Il termine pet therapy viene ancora impiegato per indicare una variegata gamma di interazioni con gli animali, più o meno complesse, finalizzate alla cura, alla riabilitazione, all’educazione e alla promozione del benessere e della qualità della vita delle persone. Con il progetto Artù la tecnica della pet therapy viene ripresa in modalità professionale con la presenza di specialisti che interagiscono con anziani e soggetti affetti da A.S.D. (Autism Spectrum Disorders) nello sviluppo di capacità affettive circolari anche verso il mondo animale.

Il progetto, la cui idea nacque lo scorso anno durante un incontro tra un socio del Club di Orta San Giulio e il Dott.
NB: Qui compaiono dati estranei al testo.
(* ===== verification/Keychain.v ===== *)
(** * Saved credentials: internal/ovpn/keychain_darwin.go and .m, and the service's operations on them

    A secret per tunnel in the user's keychain.  The Security framework is the interface [Security]: its calls,
    and what they do to the items of the caller's default keychain. *)

From S2P Require Import Prelude GoStrings GoText Recovery Store StoreFacts FileOps.

#[local] Set Warnings "-clear-no-such-hyp".

(** ** The Security framework

    Items of the service by account; statuses are OSStatus, 0 for success. *)

Definition errSecItemNotFound : Z := -25300.
Definition errSecDuplicateItem : Z := -25299.

Class Security (K : Type) := {
  default_keychain : K -> bool;   (** SecKeychainCopyDefault; without it queries search everywhere *)
  SecItemDelete : bool -> string -> K -> Z * K;   (** restricted to the default keychain or not *)
  SecItemAdd : string -> string -> K -> Z * K;
  SecItemUpdate : string -> string -> K -> Z * K;
  SecItemCopyMatching : bool -> string -> K -> Z * string;
  (** The items of the default keychain. *)
  items : K -> gmap string string;
  deleted a k : let '(status, k') := SecItemDelete true a k in
                if bool_decide (status = 0%Z) then items k' = delete a (items k)
                else items k' = items k /\ (status = errSecItemNotFound -> items k !! a = None);
  (** Wherever it searches, a delete leaves the other accounts alone. *)
  deleted_others restricted a b k : a <> b -> items (snd (SecItemDelete restricted a k)) !! b = items k !! b;
  added a v k : let '(status, k') := SecItemAdd a v k in
                if bool_decide (status = 0%Z) then items k' = <[a := v]> (items k)
                else items k' = items k /\ (status = errSecDuplicateItem -> is_Some (items k !! a));
  (** The first match is replaced, wherever it is. *)
  updated a v k : let '(status, k') := SecItemUpdate a v k in
                  items k' = items k \/ is_Some (items k !! a) /\ items k' = <[a := v]> (items k);
  copied a k : let '(status, raw) := SecItemCopyMatching true a k in
               if bool_decide (status = 0%Z) then items k !! a = Some raw
               else status = errSecItemNotFound -> items k !! a = None
}.

(** ** The calls of keychain_darwin.m *)

Section Native.
Context {K : Type} `{!Security K}.
(** stringWithUTF8String gives an object. *)
Context (utf8 : string -> bool).

Definition kBadParam : Z := -50.

Definition keychainStoreGenericPassword (account secret : string) (k : K) : Z * K :=
  if negb (utf8 account) then (kBadParam, k)
  else let '(status, k) := SecItemDelete (default_keychain k) account k in
       if negb (bool_decide (status = 0%Z)) && negb (bool_decide (status = errSecItemNotFound)) then (status, k)
       else let '(status, k) := SecItemAdd account secret k in
            if bool_decide (status = errSecDuplicateItem) then SecItemUpdate account secret k else (status, k).

Definition keychainLoadGenericPassword (account : string) (k : K) : Z * string :=
  if negb (utf8 account) then (kBadParam, "") else SecItemCopyMatching (default_keychain k) account k.

Definition keychainDeleteGenericPassword (account : string) (k : K) : Z * K :=
  if negb (utf8 account) then (kBadParam, k)
  else let '(status, k) := SecItemDelete (default_keychain k) account k in
       (if bool_decide (status = errSecItemNotFound) then 0%Z else status, k).

(** ** keychain_darwin.go *)

Record Credentials := MkCredentials { cr_Username : string; cr_BasePassword : string }.

(** C.CString: what C reads of a Go string. *)
Definition c_string (s : string) : string := fst (span (fun c => negb (bool_decide (c = nul))) s).

(** The bytes a decoder gives, as the string of them. *)
Definition bytes_string (l : list Z) : string := string_of ((fun z => ascii_of_N (Z.to_N z)) <$> l).

Definition encode_secret (username basePassword : string) : string :=
  "b64:" +:+ b64_encode (username +:+ String newline basePassword).

Definition StoreCredentials (tunnelName username basePassword : string) (k : K) : option Z * K :=
  let '(status, k) := keychainStoreGenericPassword (c_string tunnelName) (encode_secret username basePassword) k in
  (if bool_decide (status = 0%Z) then None else Some status, k).

Definition hex_val (c : ascii) : option Z :=
  match digit_val c with Some d => if (d <? 16)%Z then Some d else None | None => None end.

(** hex.DecodeString *)
Fixpoint hex_DecodeString (s : string) : option (list Z) :=
  match s with
  | "" => Some []
  | String a (String b s) =>
      match hex_val a, hex_val b, hex_DecodeString s with
      | Some x, Some y, Some l => Some ((16 * x + y)%Z :: l)
      | _, _, _ => None
      end
  | _ => None
  end.

Definition decodeSecret (raw : string) : option string :=
  match after_prefix "b64:" raw with
  | Some text => bytes_string <$> b64_decode text
  | None => match hex_DecodeString raw with
            | Some (b :: l) => Some (bytes_string (b :: l))
            | _ => Some raw
            end
  end.

Inductive LoadError := ErrCredentialsNotFound | KeychainStatus (status : Z) | BadSecret.

Definition parse_payload (payload : string) : Credentials :=
  match cut_byte newline payload with
  | Some (u, p) => MkCredentials u p
  | None => MkCredentials payload ""
  end.

Definition LoadCredentials (tunnelName : string) (k : K) : result LoadError Credentials :=
  let '(status, raw) := keychainLoadGenericPassword (c_string tunnelName) k in
  if negb (bool_decide (status = 0%Z)) then Err (if bool_decide (status = errSecItemNotFound) then ErrCredentialsNotFound else KeychainStatus status)
  else match decodeSecret raw with
       | None => Err BadSecret
       | Some payload => Ok (parse_payload payload)
       end.

Definition DeleteCredentials (tunnelName : string) (k : K) : option Z * K :=
  let '(status, k) := keychainDeleteGenericPassword (c_string tunnelName) k in
  (if bool_decide (status = 0%Z) then None else Some status, k).

(** ** The service *)

Definition SaveCredentials := StoreCredentials.

(** [Ok None]: nothing is saved. *)
Definition GetSavedCredentials (tunnelName : string) (k : K) : result LoadError (option Credentials) :=
  match LoadCredentials tunnelName k with
  | Ok c => Ok (Some c)
  | Err ErrCredentialsNotFound => Ok None
  | Err e => Err e
  end.

Context (fold : string -> string) (io : Access -> bool).

(** DeleteTunnel, with the keychain. *)
Definition delete_tunnel (active : ActiveTunnels) (disconnect : bool) (st : Dir * K) (name : string) : (Dir * K) * option OpError :=
  let '(d, k) := st in
  match active with
  | None => (st, Some OEUnreachable)
  | Some (names, _) =>
      if bool_decide (name ∈ names) then (st, Some OEActive)
      else if negb disconnect then (st, Some OEDisconnect)
      else let k := if IsOVPN fold d name then snd (DeleteCredentials name k) else k in
           let '(d, err) := Delete fold io d name in ((d, k), OEStore <$> err)
  end.

Definition move_credentials (oldName newName : string) (k : K) : K :=
  match LoadCredentials oldName k with
  | Err _ => k
  | Ok c => match StoreCredentials newName (cr_Username c) (cr_BasePassword c) k with
            | (Some _, k) => k
            | (None, k) => snd (DeleteCredentials oldName k)
            end
  end.

(** RenameTunnel, with the keychain. *)
Definition rename_tunnel (active : ActiveTunnels) (st : Dir * K) (oldName newName : string) : (Dir * K) * option OpError :=
  let '(d, k) := st in
  match ValidateTunnelName newName with
  | Some e => (st, Some (OEStore (SEName e)))
  | None =>
      match active with
      | None => (st, Some OEUnreachable)
      | Some a =>
          if isTunnelTracked a oldName then (st, Some OETracked)
          else let isOVPN := IsOVPN fold d oldName in
               let '(d, err) := Rename fold io d oldName newName in
               match err with
               | Some e => ((d, k), Some (OEStore e))
               | None => ((d, if isOVPN then move_credentials oldName newName k else k), None)
               end
      end
  end.
End Native.

(** * Facts *)

(** ** The secret's encoding *)

Lemma bytes_string_vals s : bytes_string (byte_val <$> bytes_of s) = s.
Proof. apply string_of_byte_vals. Qed.

Lemma decode_encode u p : decodeSecret (encode_secret u p) = Some (u +:+ String newline p).
Proof.
  unfold decodeSecret, encode_secret. rewrite after_prefix_app, b64_roundtrip. cbn [fmap option_fmap option_map].
  by rewrite bytes_string_vals.
Qed.

Lemma parse_payload_join u p : contains_byte newline u = false -> parse_payload (u +:+ String newline p) = MkCredentials u p.
Proof.
  intros H. unfold parse_payload. assert (cut_byte newline (u +:+ String newline p) = Some (u, p)) as ->; [|done].
  induction u as [|c u IH]; [done|]. cbn [contains_byte] in H. apply orb_false_iff in H as [E H].
  change (String c u +:+ String newline p) with (String c (u +:+ String newline p)). cbn [cut_byte]. by rewrite E, IH.
Qed.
Prof. Roberto Santilli, medico veterinario, si svilupperà in due fasi biennali: gli anni rotariani 2019/20 e 2020/21 prevedono l’attività di Educazione Assistita con Animali (EAA) i cui destinatari saranno le case di riposo e RSA; il successivo biennio (2020/21 e 2021/22) prevede attività di Terapie Assistite con Animali (TAA) destinate ai bambini e ragazzi con disturbi dello spettro autistico.
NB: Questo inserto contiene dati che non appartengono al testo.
(** * Argus: the derpprobe supervision and interpretation engine

    A shallow embedding of [lib/derpprobe.ts] and proofs about it.

    The repository carries two revisions of [lib/derpprobe.ts]:
    - the calibrated revision (latency calibrator, rolling history, the
      leniency rule "every node healthy"), embedded in [Module LogEngine];
    - the raw-output revision (structured-output fallback parser, the
      leniency rule [isIpv6OnlyProbeFailure]), embedded in
      [Module RawEngine].
    The functions that are textually identical in both revisions
    ([parseArgs], [hasOnceFlag], [resolveTimeoutMs], [stripLogPrefix],
    [normalizeProbeMessage], [regionSortValue], the sort comparator, the
    process supervisor) are embedded once.

    Conventions of the embedding
    - a JavaScript string is the list of its UTF-16 code units ([list N]);
    - a JavaScript [number] is the rational ([Q]) it denotes; counters,
      exit codes and clock readings are integers ([Z]).  [Number] of a
      numeral, a number literal and the division of the latency pattern
      round to the nearest binary64 number ([toDouble], from the
      definitions of the Standard Library's [SpecFloat]), and so do the
      sum and the quotient of the rolling average; [Math.round] and
      [toFixed(2)] round the value they are given half up, as the
      runtime does.  The values the engine stores (latencies, loss
      percentages, averages) are whole numbers or numbers of two
      decimals: such a number is held as the rational [k/100] and stands
      for the binary64 number nearest to it; the subtraction of the
      calibrator, the success rate and the mean of the summary are
      taken exactly;
    - [undefined] is [None];
    - a [Map] that is iterated is an association list in insertion order;
      a [Map] that is only looked up is a [gmap];
    - functions of the JavaScript runtime that the engine calls but that
      cannot be written down here ([localeCompare], [toLowerCase],
      [Number] on arbitrary text, [JSON.parse], [JSON.stringify], the
      rendering of a number in a template literal) are the fields of the
      class [Runtime]. *)

From stdpp Require Import gmap.
From Stdlib Require Import ZArith NArith QArith Qround Qminmax List Bool Lia
  Sorted Permutation Lqa.
From Stdlib Require String Ascii DecimalString SpecFloat.
Import ListNotations.
Import String.StringSyntax.
(** C8.  Including the header any number of times (at least once) in a row
    emits exactly the declarations that including it once emits, and fails
    exactly when including it once fails, from every preprocessor state and
    against every installation. *)
Theorem include_idempotent (resolve : resolver) (n : nat) (s : pp_state) :
  rmap output (include_times resolve (S n) BridgingHeader_h s) =
  rmap output (include_file resolve BridgingHeader_h s).
Proof.
  cbn [include_times].
  destruct (include_file resolve BridgingHeader_h s) as [s1|e] eqn:Hinc;
    cbn [bind rmap]; [|reflexivity].
  apply include_settles in Hinc.
  destruct (include_times_settled resolve n s1 Hinc) as (s' & -> & Hout).
  cbn [bind rmap]. by rewrite Hout.
Qed.

(** C2.  The file has no text of its own besides comments and directives,
    its directives are the guard test, the guard definition, the six
    imports and the closing [#endif], and whatever an inclusion adds to the
    translation unit is a declaration that one of the six FFmpeg headers
    provides. *)
Theorem no_original_logic :
  own_code BridgingHeader_h = [] /\
  directives BridgingHeader_h =
    [DIfndef guard; DDefine guard ""]
      ++ map (DImport Angle) ffmpeg_headers ++ [DEndif] /\
  forall (resolve : resolver) (s s' : pp_state),
    include_file resolve BridgingHeader_h s = Ok s' ->
    exists items,
      output s' = output s ++ items /\
      Forall (provided resolve ffmpeg_headers) items.
Proof.
  split; [|split].
  - vm_compute. reflexivity.
  - vm_compute. reflexivity.
  - intros resolve s s'. apply include_output.
Qed.

Lemma no_original_logic_witness :
  exists items,
    output toy_final = output initial ++ items /\
    Forall (provided Toy.installed ffmpeg_headers) items.
Proof.
  apply (proj2 (proj2 no_original_logic) Toy.installed initial toy_final).
  vm_compute. reflexivity.
Defined.

(** C4.  The file holds no definition of its own; after an inclusion every
    item of the translation unit was there before or is a declaration
    provided by one of the six FFmpeg headers, and against an installation
    whose headers declare nothing the inclusion adds nothing at all. *)
Theorem no_data_entities :
  own_code BridgingHeader_h = [] /\
  forall (resolve : resolver) (s s' : pp_state),
    include_file resolve BridgingHeader_h s = Ok s' ->
    (forall i, i ∈ output s' ->
               (i ∈ output s) \/ provided resolve ffmpeg_headers i) /\
    ((forall h ms im r, h ∈ ffmpeg_headers ->
                        resolve Angle h ms im = Some r -> decls r = []) ->
     output s' = output s).
Proof.
  split; [vm_compute; reflexivity|].
  intros resolve s s' (items & Hout & Hall)%include_output. split.
  - intros i. rewrite Hout. intros [Hi|Hi]%elem_of_app; [by left|right].
    revert i Hi. by apply Forall_forall.
  - intros Hhollow. destruct items as [|i items].
    + by rewrite Hout, app_nil_r.
    + apply Forall_cons in Hall as [(h & d & ms & im & r & Hh & _ & Hr & Hd) _].
      rewrite (Hhollow h ms im r Hh Hr) in Hd. by apply elem_of_nil in Hd.
Qed.

Lemma hollow_declares_nothing h ms im r :
  h ∈ ffmpeg_headers -> Toy.hollow Angle h ms im = Some r -> decls r = [].
Proof.
  intros _. unfold Toy.hollow. case_bool_decide; [|discriminate].
  by intros [= <-].
Defined.

Lemma no_data_entities_witness :
  output {| macros := {[ guard := "" ]};
            imported := list_to_set ffmpeg_headers;
            output := [] |} = output initial.
Proof.
  apply (proj2 (proj2 no_data_entities Toy.hollow initial _ hollow_include_ok)).
  exact hollow_declares_nothing.
Defined.

(** C7.  No line of the file is code, and an inclusion leaves the items
    that translation units contribute themselves exactly as they were: the
    file declares and creates nothing, so no thread, lock, queue or shared
    variable either. *)
Theorem declares_nothing_of_its_own :
  (forall t, LCode t ∉ BridgingHeader_h) /\
  forall (resolve : resolver) (s s' : pp_state),
    include_file resolve BridgingHeader_h s = Ok s' ->
    own_items (output s') = own_items (output s).
Proof.
  split.
  - intros t Hin. rewrite BridgingHeader_h_parsed in Hin.
    repeat (apply elem_of_cons in Hin as [Hin|Hin]; [discriminate|]).
    by apply elem_of_nil in Hin.
  - intros resolve s s' (items & -> & Hall)%include_output.
    rewrite own_items_app, (provided_not_own resolve _ _ Hall).
    by rewrite app_nil_r.
Qed.

Lemma declares_nothing_of_its_own_witness :
  own_items (output toy_final) = own_items (output initial).
Proof.
  apply (proj2 declares_nothing_of_its_own Toy.installed initial toy_final).
  vm_compute. reflexivity.
Defined.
Le case di riposo coinvolte nella prima fase saranno la Fondazione Casa di Riposo Onlus di Arona, la RSA Fondazione “Opera Pia Curti” Onlus di Borgomanero, il Centro Anziani “Venerabile Padre Picco” di Gozzano, la Fondazione Opera Pia SS. Bernardino e Marta Onlus di Orta San Giulio, la RSA Massimo Lagostina di Omegna e la Fondazione Ottavio Trinchieri – Casa di Riposo di Romagnano Sesia.
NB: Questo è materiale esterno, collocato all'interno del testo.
(* ===== verification/Prelude.v ===== *)
(** * WarheadDiscordBot: a verification library

    The program is a Discord bot with a MySQL database.  [main] loads the
    configuration, starts the log, opens the pool of database connections
    (creating, filling and updating the database first), starts the bot, and
    then runs a loop that lets callbacks of finished queries run and lets every
    pool run its scheduled tasks.  The handlers of Discord's events put queries
    into the queue of the pool; worker threads, one for each asynchronous
    connection, take them out and keep promises, whose callbacks the main loop
    runs.  This library models these parts (source under src/src/) and proves
    them correct, from the strings and integers up to the main loop.

    * The files

    A file models a component; definitions carry the names of the code.

    - Prelude: the outcome of code that may throw or crash, the state monad,
      machine integers, tactics and lemmas the others share.
    - CppString, Convert, Timer (common/Utilities): the string operations of
      the standard library the code uses, Tokenize, Trim, the hexadecimal
      conversions, the case maps; StringTo and ToString; ToTimeString.
    - Containers (common/Utilities/Containers.h, Random.cpp): the algorithms on
      containers and the random ranges.
    - Scheduler (common/Utilities/TaskScheduler): tasks, contexts and queues
      over a store of shared objects.
    - PCQueue (common/Threading/PCQueue.h, DatabaseAsyncQueueWorker): queue,
      worker threads and notifications as a transition system.
    - MPSCQueue, IntrusiveQueue (common/Threading/MPSCQueue.h): the two lock-free
      queues as machines over one memory.
    - StartProcess (common/Utilities/StartProcess.cpp): a child, its pipes and
      the parent.
    - ProgressBar (common/Progress): when and what the bar of the updater draws.
    - Config (common/Configuration): parsing, layering and reading options.
    - LogChannels, Log (common/Logging): message patterns, console, log files
      and their purge; loggers and channels.
    - Digest, HMAC (common/Cryptography/CryptoHash.h, HMAC.h): the objects that
      compute a hash, without and with a key.
    - Crypto (common/Cryptography): SRP6 over the big numbers of OpenSSL, tokens,
      session keys, authenticated encryption over any cipher.
    - Ciphers (AES, ARC4, AuthCrypt): the objects over the cipher contexts.
    - Prepared, Connection, QueryResult, Field, QueryHolder, Transaction
      (server/database/Database): parameters and their binding, one connection
      with its reconnections, the copy of a result and its walk, the
      conversions of a field, and the tasks that run on a connection.
    - Callbacks (AsyncCallbackProcessor.h, AsyncCallbackMgr, QueryCallback): the
      processor and the four types it processes.
    - QueryMemory (QueryCallback.cpp, AsyncCallbackProcessor.h): the unions and the
      vector the callbacks of queries live in.
    - Pipeline (BotMgr.cpp over the two above and PCQueue): a query from AsyncQuery
      through the queue and a worker's thread to its callback in the main loop.
    - WorkerPool, PoolStatements, PoolTasks (DatabaseWorkerPool.cpp): who may use
      which connection, what the calls of the pool turn into, and its tasks
      over the scheduler of Scheduler.
    - Opening (MySQLConnection.cpp, OpenConnection of DatabaseWorkerPool.cpp): an
      asynchronous connection that is opened while its worker already runs.
    - PoolLife (DatabaseWorkerPool.h and .cpp): the checks of the constructor, the
      destruction of the pool among its threads, EscapeString, GetPoolInfo.
    - Fetcher, DBUpdater (server/database/Updater): which SQL files are applied,
      and the driver around it.
    - ExtraFile (DatabaseWorkerPool.cpp): the option file with the password for
      the client that applies them.
    - DatabaseMgr (DatabaseMgr.cpp): the queues of Load and the closing.
    - Utf8 (deps/utf8cpp, Utf8toWStr and WStrToUtf8 of common/Utilities/Util.cpp),
      Substr (utf8len and utf8substr of D++): the conversions of encodings, code
      unit by code unit.
    - Discord (server/bot/Discord): the handlers of the bot.
    - Commands (ConfigureCommands, on_slashcommand and on_form_submit of
      DiscordMgr.cpp): which commands and dialogs exist, and who serves them.
    - BotStart (Start of DiscordMgr.cpp; events and cluster of D++): how the bot
      starts, and how an interaction gets from D++ to its handler.
    - Main (app/Main.cpp, BotMgr.cpp): the program around all of them.
    - Shutdown (common/Threading, Main.cpp, BotMgr.cpp, DiscordMgr.cpp): the threads
      from a signal to the end of the process.

    * How they interact

    Main runs the definitions of Config and DatabaseMgr, and calls the pools
    through the class PoolOps of DatabaseMgr, whose operations may end the
    process; what a pool promises the main loop
    (its Update is the one of its own scheduler) is the class PoolSched of Main,
    and PoolTasks is the implementation it names.  Discord normalizes names with
    Utf8; the cut of a text it takes as an argument is the one of Substr.  The
    authenticated encryption of Crypto is proved against the class AECipher, of
    which AES of Ciphers is an instance.  Callbacks proves the processor against
    the class AsyncCallback, of which the callback types are instances;
    QueryMemory refines that processor, and Pipeline composes it with the queue
    and the threads of PCQueue.  DBUpdater runs Fetcher's Update against
    the class Server, which contains the class UpdateDB of Fetcher.  Connection,
    Transaction, QueryHolder and PoolStatements share one monad over the record
    mysql_client, the functions of the client library; PoolStatements sends lists
    of connections through it, and Opening interleaves its requests with those
    of Connection and Transaction.  BotStart registers what Commands defines.

    * What is proved

    - Main: when main returns, every database it opened has been closed once and
      in order, and nothing was updated afterwards; over the whole loop each
      pool's tasks run exactly as often as time says, as long as time fits into
      its 64 bits.  What a pool or the bot does may throw or end the process.
    - Scheduler: the invariant of the queue in every reachable state; order and
      termination of Update, when handlers repeat and schedule through their own
      context (what a captured one does is in two examples); group operations; a
      crash by CancelAll.
    - PCQueue, WorkerPool, MPSCQueue, IntrusiveQueue, StartProcess, Shutdown:
      under every interleaving, operations run once and in order, no wake-up is
      lost, a destroyed worker ends, no connection has two users and none is
      used after its end, polling finds a free one, the lock-free queues refine
      a FIFO and touch live nodes only, a child's output is logged completely,
      and when it can block for ever; a signal ends the process unless a handler
      waits for its callback.
    - Pipeline: every callback gets the answer to its own query, once; when
      nothing falls between AddCallback and the hand-over of the callback, no call
      is undefined, and while the pool serves, the threads come to rest and then
      no callback is left.
    - Callbacks, QueryMemory, Transaction, QueryHolder: every callback is completed
      or kept, every promise is kept exactly once with the right answer, retries
      end when time passes; no member of a union is used in the wrong state.
    - Connection, Prepared, QueryResult, Field: the requests of a transaction in
      order, parameters and results read back exactly, no access outside of a
      buffer, blocks freed once, what each conversion returns.
    - PoolStatements: after a successful start every statement has the number of
      parameters its text has.
    - Opening: an operation that is over before its connection is open is lost, a
      statement before its preparation ends the process, and a ready connection
      has every statement; requests may come in any order, not at the same time.
    - PoolLife: the destruction of a pool uses nothing destroyed before and ends,
      if no connection is left; else it never ends.
    - BotStart: once Start has ended, every interaction reaches its listeners.
    - Fetcher, DBUpdater, ExtraFile, DatabaseMgr: files are applied once and in the
      documented order, a second update applies nothing (when names differ in the
      collation of the table and fit its columns), a failure closes what was
      opened and is reported, unless a call of a pool ends the process; the client
      reads the password from the file it is given first.
    - Config, Log, LogChannels: layering of the files, round trips of options
      and patterns, the purge of old files, logging never throws.
    - Utf8, Substr: decoding accepts exactly the encodings of code points and says
      what is wrong with any other text, conversions to UTF-16 and back are
      inverse; the first characters of a text.
    - Commands: every registered command has a handler that finds the options it
      reads, the only exception is that of a failed request, and a reply keeps the
      limits of Discord.
    - Discord: a role is removed only after the author's confirmation, what a
      form adds (if the columns hold it) a deletion removes, which players a list shows.
    - Crypto: the server and a client that follows the protocol have the same
      key, tokens are those of RFC 6238, the key generator is one stream.
    - Digest, HMAC, Ciphers: hash objects are values, keys are counted; AEDecrypt
      opens exactly what was sealed; the traffic of AuthCrypt is two streams.
    - Containers: RandomResize is uniform; EraseIf, Intersects and
      MultimapErasePair are what their comments say.

    Theorems without a number in their comment are facts of the components that
    the others build on or that document a defect.

    * Loops and fuel

    Loops whose end is not structural take fuel, and run out of it with an
    error of their own.  How much is enough is a theorem for the weight of the due
    tasks in Scheduler (Update_terminates), the number of due runs in PoolTasks
    (enough_fuel), the number of the test that finds the stop flag in Main, and
    the rounds of a minute in Transaction (deadlock_retries_end).  There is none
    for the repetitions of a statement in Connection: the code repeats it after
    every reconnection, as often as the connection is lost, and the theorems about
    it hold for every fuel.  The other fuels are lengths of what the loop
    consumes.

    * Conventions

    A w-bit integer is a [Z] with [wrap_u w] or [wrap_s w] where the code
    converts or computes.  [Throw] is an exception, [Crash] a failed assertion,
    an ABORT, or undefined behaviour.  Third-party code (MySQL's client and server,
    OpenSSL, D++, fmt, Boost) is a parameter, what is assumed of it a named class
    or record of laws, and an instance shows that the laws can hold.  The order
    of hash tables, the clock, the file system and random draws are arguments.

    * Not modelled

    OpenSSL itself, its set-up and its random bytes.  Of Boost.Asio what Shutdown
    needs is in its steps.
    GitRevision is generated text, Errors.cpp the end of the process, which is
    [Crash].  Of Timer the calendar functions of the C library, of Random and
    Containers the floating-point distributions.  The weak memory orders of the
    lock-free queues are taken as sequentially consistent.  The vendored
    libraries under src/deps are not this program's code, except where a file
    above says what it models of them. *)
From Stdlib Require Export Ascii.
From stdpp Require Export base tactics numbers list strings gmap sorting relations.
Per ogni struttura sono previsti 15 incontri annuali con cadenza settimanale per complessivi 180 incontri di pet therapy.

Per queste attività, con il coordinamento della Dott.ssa Vezzù e la supervisione del Dott. Santilli, sono stati individuate specifiche équipe multidisciplinari guidate da 3 responsabili di progetto (Marina Montecucco per Arona e Romagnano Sesia, Gloria Galliano per Gozzano e Borgomanero ed Elena Vezzù per Orta San Giulio e Omegna): 6 team operativi ciascuno composto dal responsabile di progetto, da un medico veterinario, un coadiutore del cane e un referente di intervento, secondo le linee guida e le disposizioni della normativa vigente.

Tutto questo con il coordinamento dei 4 presidenti dei Club coinvolti: Stefano Uglietti (Orta San Giulio), Nicoletta Carboni (Pallanza-Stresa), Gianmarco Martinotti (Borgomanero-Arona) e Barbara Togno (Gattinara), con la collaborazione delle commissioni responsabili dei progetti di service e di tutti i soci.

Per il finanziamento del progetto– oltre a beneficiare del contributo del Distretto Rotary 2031 – i quattro Club organizzeranno una serie di eventi finalizzati alla raccolta di fondi per la completa copertura di tutte le spese: in questo senso, già il prossimo 26 ottobre, presso la chiesa dei SS. Martiri (San Graziano) di Arona, si terrà (con il sostegno di numerosi sponsor che hanno accolto con entusiasmo la proposta di affiancare il Rotary in questa importante iniziativa) una “visita guidata” al Cenacolo Vinciano: grazie al lavoro di FattoreArte – azienda specializzata nella digitalizzazione in alta e altissima definizione di opere d’arte – si potrà entrare in ogni più piccolo dettaglio dell’opera del genio toscano con il racconto e l’analisi di Mons. Domenico Sguaitamatti, uno dei maggiori esperti dell’affresco.

I Rotary Club ancora una volta concretizzano l’attenzione verso le necessità dei propri territori mettendo a disposizione le competenze, l’impegno e la dedizione dei soci per sviluppare un progetto complesso di estrema utilità per i più bisognosi.